WHAT CAN I DO FOR IT?
It is better to rest the heel as much as practicable. When you are off your feet, the injury is healing and getting better. When you are standing, without any foot support, the heel is getting injured further. When you are standing when wearing orthotics (foot supports) and well supportive shoes, the injury decreases dramatically, but usually is not eliminated altogether. So, during the treatment period, if you have the choice of sitting or standing, sit !

WHAT WILL MY DOCTOR DO FOR IT?
First, we need to protect the bone from the pulling of the plantar fascia. We do this by using some kind of in-shoe arch supporting device. Some patients will find relief from an over-the-counter pairs of insoles such as the Spenco PolySorb Insoles. Others may need a custom made orthotic (foot support). They come in pairs, one for each foot.
 

Next, we encourage the patient to stretch the tissue on the bottom of the foot. Three times a day, sit erect with the legs extended and loop a belt, scarf or towel around the forefoot. Pull the forefoot toward the upper leg. Expect to feel a mild pulling sensation at the back of the leg and in the arch.

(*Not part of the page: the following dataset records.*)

(** With a positive capacity the trail after any calls is the last
    [capacity] breadcrumbs recorded, oldest first: it never exceeds the
    capacity, and after [capacity + k] calls it holds exactly [capacity]
    entries. *)
Lemma breadcrumbs_keep_most_recent calls : forall self w,
  0 < capacity self ->
  (length (BugwatchClient._breadcrumbs self) <= Z.to_nat (capacity self))%nat ->
  exists self' w',
    add_breadcrumbs self calls w = (Ok self', w')
    /\ BugwatchClient._breadcrumbs self'
       = last_n (Z.to_nat (capacity self))
           (BugwatchClient._breadcrumbs self
            ++ recorded (Runtime.host w) (Runtime.tick w) calls)
    /\ (length (BugwatchClient._breadcrumbs self') <= Z.to_nat (capacity self))%nat.
Proof.
  induction calls as [|c rest IH]; intros self w Hcap Hlen.
  - exists self, w. simpl. rewrite app_nil_r, last_n_all by assumption. auto.
  - simpl add_breadcrumbs. unfold bind. rewrite add_breadcrumb_run.
    set (w1 := Runtime.mk _ _ _ _).
    set (x := recorded_at _ _ c).
    assert (Hcut : (let crumbs := BugwatchClient._breadcrumbs self ++ [x] in
                    if Z.of_nat (length crumbs) >? capacity self
                    then Py.slice_from (- capacity self) crumbs else crumbs)
                   = last_n (Z.to_nat (capacity self))
                       (BugwatchClient._breadcrumbs self ++ [x])).
    { cbv zeta. destruct (Z.gtb_spec (Z.of_nat (length (BugwatchClient._breadcrumbs self ++ [x])))
                                     (capacity self)).
      - now apply slice_from_last.
      - symmetry. apply last_n_all. lia. }
    rewrite Hcut. clear Hcut.
    set (self1 := BugwatchClient.with_breadcrumbs self _).
    destruct (IH self1 w1) as (self' & w' & Hrun & Htrail & Hbound).
    + exact Hcap.
    + subst self1. simpl. rewrite last_n_length. change (capacity _) with (capacity self). lia.
    + exists self', w'. split; [exact Hrun|]. split; [|exact Hbound].
      rewrite Htrail. subst self1 w1. simpl.
      change (capacity (BugwatchClient.with_breadcrumbs self _)) with (capacity self).
      rewrite last_n_app, <- app_assoc. reflexivity.
Qed.

(** A test of the suite: with capacity 5, ten breadcrumbs leave the last
    five, the sixth first. *)
Example test_max_breadcrumbs :
  match fst (add_breadcrumbs (example_client 5) (example_calls 10)
               (example_world (Runtime.Response 200))) with
  | Ok self =>
      map Breadcrumb.message (BugwatchClient._breadcrumbs self)
      = ["breadcrumb 5"; "breadcrumb 6"; "breadcrumb 7"; "breadcrumb 8"; "breadcrumb 9"]
  | Raise _ => False
  end.
Proof. vm_compute. reflexivity. Qed.

(** With capacity 0 the slice [[-0:]] is the whole list: nothing is ever
    dropped. *)
Lemma breadcrumbs_all_kept_at_zero calls : forall self w,
  capacity self = 0 ->
  exists self' w',
    add_breadcrumbs self calls w = (Ok self', w')
    /\ BugwatchClient._breadcrumbs self'
       = BugwatchClient._breadcrumbs self
         ++ recorded (Runtime.host w) (Runtime.tick w) calls.
Proof.
  induction calls as [|c rest IH]; intros self w Hcap.
  - exists self, w. simpl. now rewrite app_nil_r.
  - simpl add_breadcrumbs. unfold bind. rewrite add_breadcrumb_run.
    rewrite Hcap. cbv zeta. rewrite slice_from_zero.
    match goal with |- context [if ?b then ?x else ?x] => destruct b end;
      (set (self1 := BugwatchClient.with_breadcrumbs self _);
       set (w1 := Runtime.mk _ _ _ _);
       destruct (IH self1 w1 Hcap) as (self' & w' & Hrun & Htrail);
       exists self', w'; split; [exact Hrun|];
       rewrite Htrail; subst self1 w1; simpl; now rewrite <- app_assoc).
Qed.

Stretching should not be done to the point of pain. This position is held for 30 seconds, and is repeated 3 times. The 3 repetitions at 30 seconds, 3 times-a-day is easy to remember.

Because of the risk of stomach upset, non-cortisone anti-inflammatory medication can only be used for some patients and only for a short period of time. With a good response to the medication, it is a good idea to taper off over the next several days so as to avoid an abrupt rebound of pain.

In addition to the above, we begin an aggressive course of physical therapy and cortisone injections. For physical therapy, the doctor may employ ultrasound, galvanic stimulation or any of a number of anti-inflammatory modalities in the office or at the offices of a physical therapist. The most effective way for physical therapy to work is if it is applied regularly, at least three times a week.

Cortisone injections are usually done at weekly intervals, and most cases require 1-3 injections. The skin can be desensitized before the injection with a cold freezing spray designed to provide brief anesthesia. The injection is done from the inner side of the heel, not from the bottom.

It is helpful to strap the arch with tape combined with an arch pad. This serves as a temporary simulation of the support that an Orthotic will provide on a more permanent basis.

These measures will eliminate the problem in about 75% of patients within 3 weeks. Some get better quickly, others take longer.

Surgery becomes necessary for the few who do not benefit from treatment. If the problem is due only to the inflamed fascia, the easiest procedure involves lengthening the fascia near the heel. The procedure is often done endoscopically today, through tiny incisions, using a small television camera inside the heel, very much like most knee surgery is done. Recovery is rapid and the success rate is better than 90%. If there is evidence that the nerve is being compressed at the side of the heel, we relieve the pressure by surgically freeing the tissue over the nerve. Heel spur removal is done only in the rare instance where the bony projection is directed downwards.

For that smaller group of patients who've gotten their heel pain from a thinned Heel Fat Pad, a very effective treatment lies in a maximally cushioned and padded Orthotic, or other forms of padding. Wearing a good running shoe is a good start.

CAN I PREVENT FROM IT HAPPENING AGAIN?
Recurrence is rare after treatment, if the patient continues to employ good mechanical foot control by continuing to wear orthotics and good supportive walking or athletic shoes.